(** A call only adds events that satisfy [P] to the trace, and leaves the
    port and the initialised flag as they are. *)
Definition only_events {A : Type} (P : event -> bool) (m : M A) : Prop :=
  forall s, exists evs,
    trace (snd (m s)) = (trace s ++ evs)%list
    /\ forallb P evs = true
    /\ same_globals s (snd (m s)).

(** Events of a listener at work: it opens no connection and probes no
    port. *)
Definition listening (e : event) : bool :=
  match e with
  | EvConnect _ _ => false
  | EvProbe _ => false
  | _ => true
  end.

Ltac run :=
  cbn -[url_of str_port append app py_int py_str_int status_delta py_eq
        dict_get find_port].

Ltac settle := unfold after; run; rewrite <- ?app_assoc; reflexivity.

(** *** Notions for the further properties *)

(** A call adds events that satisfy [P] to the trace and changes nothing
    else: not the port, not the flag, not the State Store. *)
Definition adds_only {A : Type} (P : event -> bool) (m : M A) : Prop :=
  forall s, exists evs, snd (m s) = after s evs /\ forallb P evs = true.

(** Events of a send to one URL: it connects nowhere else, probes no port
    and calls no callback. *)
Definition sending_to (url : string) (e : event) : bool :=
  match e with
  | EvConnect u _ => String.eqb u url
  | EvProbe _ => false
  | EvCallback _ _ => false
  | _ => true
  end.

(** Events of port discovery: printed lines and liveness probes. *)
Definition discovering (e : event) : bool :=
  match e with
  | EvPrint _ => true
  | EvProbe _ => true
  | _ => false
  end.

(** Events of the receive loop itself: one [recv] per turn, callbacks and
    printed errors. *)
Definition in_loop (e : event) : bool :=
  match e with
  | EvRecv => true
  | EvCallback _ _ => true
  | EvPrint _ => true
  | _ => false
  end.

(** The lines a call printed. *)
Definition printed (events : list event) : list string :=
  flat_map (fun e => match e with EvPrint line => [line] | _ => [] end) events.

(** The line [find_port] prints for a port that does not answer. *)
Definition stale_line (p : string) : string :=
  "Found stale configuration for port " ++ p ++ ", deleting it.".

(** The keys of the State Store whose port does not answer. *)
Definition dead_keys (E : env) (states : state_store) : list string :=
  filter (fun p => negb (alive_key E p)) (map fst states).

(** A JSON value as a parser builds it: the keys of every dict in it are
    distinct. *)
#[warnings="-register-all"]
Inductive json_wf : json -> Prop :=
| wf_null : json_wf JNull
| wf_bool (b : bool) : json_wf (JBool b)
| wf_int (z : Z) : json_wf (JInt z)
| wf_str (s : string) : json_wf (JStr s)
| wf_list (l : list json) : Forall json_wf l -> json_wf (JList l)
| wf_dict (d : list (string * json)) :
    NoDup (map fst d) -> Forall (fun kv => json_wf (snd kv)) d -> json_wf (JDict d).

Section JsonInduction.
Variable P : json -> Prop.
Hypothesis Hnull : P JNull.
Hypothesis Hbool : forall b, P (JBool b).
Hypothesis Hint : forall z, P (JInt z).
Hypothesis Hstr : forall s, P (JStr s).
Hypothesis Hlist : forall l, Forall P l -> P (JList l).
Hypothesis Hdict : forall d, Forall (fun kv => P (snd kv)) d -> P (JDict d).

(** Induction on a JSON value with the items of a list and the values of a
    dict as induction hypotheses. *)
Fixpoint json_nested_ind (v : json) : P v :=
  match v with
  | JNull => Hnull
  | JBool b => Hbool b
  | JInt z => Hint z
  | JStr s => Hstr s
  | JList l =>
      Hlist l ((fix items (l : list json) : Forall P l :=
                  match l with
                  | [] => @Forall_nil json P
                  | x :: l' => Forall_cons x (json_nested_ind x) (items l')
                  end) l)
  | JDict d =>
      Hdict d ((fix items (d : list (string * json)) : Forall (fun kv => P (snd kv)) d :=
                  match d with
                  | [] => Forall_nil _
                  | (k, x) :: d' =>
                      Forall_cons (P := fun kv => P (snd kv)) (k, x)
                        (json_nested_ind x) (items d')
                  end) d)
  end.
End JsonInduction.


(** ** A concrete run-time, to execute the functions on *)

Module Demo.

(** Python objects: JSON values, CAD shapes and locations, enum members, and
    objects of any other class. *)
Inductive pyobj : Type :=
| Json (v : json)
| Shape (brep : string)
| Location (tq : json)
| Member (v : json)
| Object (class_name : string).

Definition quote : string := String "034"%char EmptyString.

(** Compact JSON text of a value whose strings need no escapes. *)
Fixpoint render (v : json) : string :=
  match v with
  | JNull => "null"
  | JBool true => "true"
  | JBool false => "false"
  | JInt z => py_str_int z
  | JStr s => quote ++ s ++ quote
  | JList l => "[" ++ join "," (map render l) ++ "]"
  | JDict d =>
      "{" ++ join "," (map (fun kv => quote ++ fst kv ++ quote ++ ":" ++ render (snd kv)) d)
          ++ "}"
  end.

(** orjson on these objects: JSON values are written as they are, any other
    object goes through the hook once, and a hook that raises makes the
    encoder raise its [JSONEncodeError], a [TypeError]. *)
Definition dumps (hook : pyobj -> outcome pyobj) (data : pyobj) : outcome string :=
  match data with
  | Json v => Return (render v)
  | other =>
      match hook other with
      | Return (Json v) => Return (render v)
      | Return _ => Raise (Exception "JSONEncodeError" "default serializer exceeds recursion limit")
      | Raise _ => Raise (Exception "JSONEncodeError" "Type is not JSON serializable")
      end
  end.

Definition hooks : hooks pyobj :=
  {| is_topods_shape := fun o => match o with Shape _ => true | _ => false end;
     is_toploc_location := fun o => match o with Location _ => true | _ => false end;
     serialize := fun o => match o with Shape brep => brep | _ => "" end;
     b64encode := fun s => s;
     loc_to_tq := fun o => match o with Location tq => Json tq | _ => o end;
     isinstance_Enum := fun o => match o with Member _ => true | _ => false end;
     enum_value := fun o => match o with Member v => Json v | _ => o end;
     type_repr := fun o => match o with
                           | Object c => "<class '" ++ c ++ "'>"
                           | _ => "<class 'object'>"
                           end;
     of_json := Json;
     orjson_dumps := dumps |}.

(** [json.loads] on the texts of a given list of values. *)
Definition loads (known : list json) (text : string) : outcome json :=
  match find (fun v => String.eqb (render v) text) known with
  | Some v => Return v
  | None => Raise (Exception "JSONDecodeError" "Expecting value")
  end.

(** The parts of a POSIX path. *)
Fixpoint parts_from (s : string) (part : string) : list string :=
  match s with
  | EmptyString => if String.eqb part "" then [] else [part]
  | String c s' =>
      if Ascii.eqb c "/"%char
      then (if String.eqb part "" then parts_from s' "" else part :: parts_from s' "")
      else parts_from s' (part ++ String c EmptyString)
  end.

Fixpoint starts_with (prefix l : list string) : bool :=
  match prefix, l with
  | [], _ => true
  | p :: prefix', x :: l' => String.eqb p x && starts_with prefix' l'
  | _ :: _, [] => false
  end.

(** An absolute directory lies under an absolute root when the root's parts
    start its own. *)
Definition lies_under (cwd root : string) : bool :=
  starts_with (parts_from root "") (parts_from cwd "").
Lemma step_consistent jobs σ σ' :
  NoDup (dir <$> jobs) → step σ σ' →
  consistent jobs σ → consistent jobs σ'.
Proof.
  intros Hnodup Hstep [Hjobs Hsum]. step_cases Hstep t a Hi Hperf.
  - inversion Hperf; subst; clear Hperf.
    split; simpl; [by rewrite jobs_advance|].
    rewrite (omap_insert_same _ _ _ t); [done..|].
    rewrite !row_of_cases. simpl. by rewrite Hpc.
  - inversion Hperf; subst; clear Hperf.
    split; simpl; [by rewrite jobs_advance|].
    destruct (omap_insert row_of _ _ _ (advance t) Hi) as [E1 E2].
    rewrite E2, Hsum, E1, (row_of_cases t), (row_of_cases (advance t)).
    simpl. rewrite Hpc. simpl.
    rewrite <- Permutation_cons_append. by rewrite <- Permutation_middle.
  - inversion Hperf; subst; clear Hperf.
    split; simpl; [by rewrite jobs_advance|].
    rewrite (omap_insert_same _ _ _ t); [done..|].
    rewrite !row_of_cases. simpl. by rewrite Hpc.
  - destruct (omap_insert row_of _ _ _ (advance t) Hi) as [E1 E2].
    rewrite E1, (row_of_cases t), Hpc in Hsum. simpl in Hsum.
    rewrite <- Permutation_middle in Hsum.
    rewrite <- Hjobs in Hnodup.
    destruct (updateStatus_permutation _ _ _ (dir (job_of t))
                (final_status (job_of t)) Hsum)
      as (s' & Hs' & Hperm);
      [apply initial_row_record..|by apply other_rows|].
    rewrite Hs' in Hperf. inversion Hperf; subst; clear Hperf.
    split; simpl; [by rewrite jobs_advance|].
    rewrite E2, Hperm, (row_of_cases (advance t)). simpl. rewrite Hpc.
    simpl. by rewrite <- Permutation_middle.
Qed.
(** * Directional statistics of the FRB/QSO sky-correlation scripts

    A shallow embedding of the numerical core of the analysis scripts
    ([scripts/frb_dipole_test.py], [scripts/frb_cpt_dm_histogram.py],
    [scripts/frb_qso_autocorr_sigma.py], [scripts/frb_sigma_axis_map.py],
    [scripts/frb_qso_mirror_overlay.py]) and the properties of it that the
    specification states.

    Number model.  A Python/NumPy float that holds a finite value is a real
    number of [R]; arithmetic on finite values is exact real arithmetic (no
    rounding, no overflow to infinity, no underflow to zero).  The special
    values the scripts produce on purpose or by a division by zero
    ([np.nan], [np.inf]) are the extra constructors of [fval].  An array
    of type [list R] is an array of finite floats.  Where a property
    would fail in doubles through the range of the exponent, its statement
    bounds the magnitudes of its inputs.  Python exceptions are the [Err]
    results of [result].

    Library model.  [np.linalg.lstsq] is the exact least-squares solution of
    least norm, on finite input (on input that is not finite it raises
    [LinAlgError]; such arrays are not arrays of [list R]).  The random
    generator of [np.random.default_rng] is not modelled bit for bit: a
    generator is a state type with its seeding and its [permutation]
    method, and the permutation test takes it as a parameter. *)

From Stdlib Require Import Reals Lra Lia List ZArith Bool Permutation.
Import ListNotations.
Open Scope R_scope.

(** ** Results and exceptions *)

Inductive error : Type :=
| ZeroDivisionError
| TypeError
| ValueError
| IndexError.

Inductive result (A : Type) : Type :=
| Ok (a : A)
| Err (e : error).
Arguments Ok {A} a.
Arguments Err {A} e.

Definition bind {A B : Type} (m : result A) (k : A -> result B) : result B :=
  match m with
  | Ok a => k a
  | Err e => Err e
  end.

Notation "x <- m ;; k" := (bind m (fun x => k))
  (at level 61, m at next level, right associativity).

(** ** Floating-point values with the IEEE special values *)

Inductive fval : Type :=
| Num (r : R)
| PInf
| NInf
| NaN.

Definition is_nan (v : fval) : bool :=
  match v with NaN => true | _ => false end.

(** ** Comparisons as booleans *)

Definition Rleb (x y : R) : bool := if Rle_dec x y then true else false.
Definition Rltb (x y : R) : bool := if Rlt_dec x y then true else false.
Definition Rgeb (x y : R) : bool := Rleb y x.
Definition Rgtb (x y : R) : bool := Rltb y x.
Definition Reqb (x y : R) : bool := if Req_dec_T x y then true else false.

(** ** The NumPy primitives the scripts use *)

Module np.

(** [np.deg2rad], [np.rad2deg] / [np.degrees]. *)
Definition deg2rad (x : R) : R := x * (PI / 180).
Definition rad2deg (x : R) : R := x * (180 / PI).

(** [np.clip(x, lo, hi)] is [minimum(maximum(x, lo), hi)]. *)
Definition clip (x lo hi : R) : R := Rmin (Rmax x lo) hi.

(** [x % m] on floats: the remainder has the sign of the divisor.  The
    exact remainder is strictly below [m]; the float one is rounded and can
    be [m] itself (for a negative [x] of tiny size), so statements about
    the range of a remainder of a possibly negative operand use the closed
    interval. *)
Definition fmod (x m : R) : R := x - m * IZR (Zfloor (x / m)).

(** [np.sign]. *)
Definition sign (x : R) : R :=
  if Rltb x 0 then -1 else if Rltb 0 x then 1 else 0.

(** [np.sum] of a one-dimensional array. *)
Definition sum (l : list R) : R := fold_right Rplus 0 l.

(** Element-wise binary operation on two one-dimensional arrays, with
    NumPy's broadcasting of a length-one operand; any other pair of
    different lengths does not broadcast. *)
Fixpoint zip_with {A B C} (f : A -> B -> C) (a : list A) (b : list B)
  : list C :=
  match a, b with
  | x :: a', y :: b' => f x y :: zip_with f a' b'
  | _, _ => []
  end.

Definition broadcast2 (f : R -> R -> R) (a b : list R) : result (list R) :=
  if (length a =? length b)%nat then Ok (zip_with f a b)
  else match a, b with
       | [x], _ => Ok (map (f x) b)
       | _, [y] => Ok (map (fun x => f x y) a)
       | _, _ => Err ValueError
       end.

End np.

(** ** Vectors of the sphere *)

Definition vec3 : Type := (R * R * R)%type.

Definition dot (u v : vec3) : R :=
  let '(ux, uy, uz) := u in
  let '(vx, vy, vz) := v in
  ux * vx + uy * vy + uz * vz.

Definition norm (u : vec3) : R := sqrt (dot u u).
----------
Task statement: From the line that has "isinstance_Enum := fun" through the line that has "match s with", copy every line exactly as it appears above, and leave out all others.

Result below:
     isinstance_Enum := fun o => match o with Member _ => true | _ => false end;
     enum_value := fun o => match o with Member v => Json v | _ => o end;
     type_repr := fun o => match o with
                           | Object c => "<class '" ++ c ++ "'>"
                           | _ => "<class 'object'>"
                           end;
     of_json := Json;
     orjson_dumps := dumps |}.

(** [json.loads] on the texts of a given list of values. *)
Definition loads (known : list json) (text : string) : outcome json :=
  match find (fun v => String.eqb (render v) text) known with
  | Some v => Return v
  | None => Raise (Exception "JSONDecodeError" "Expecting value")
  end.

(** The parts of a POSIX path. *)
Fixpoint parts_from (s : string) (part : string) : list string :=
  match s with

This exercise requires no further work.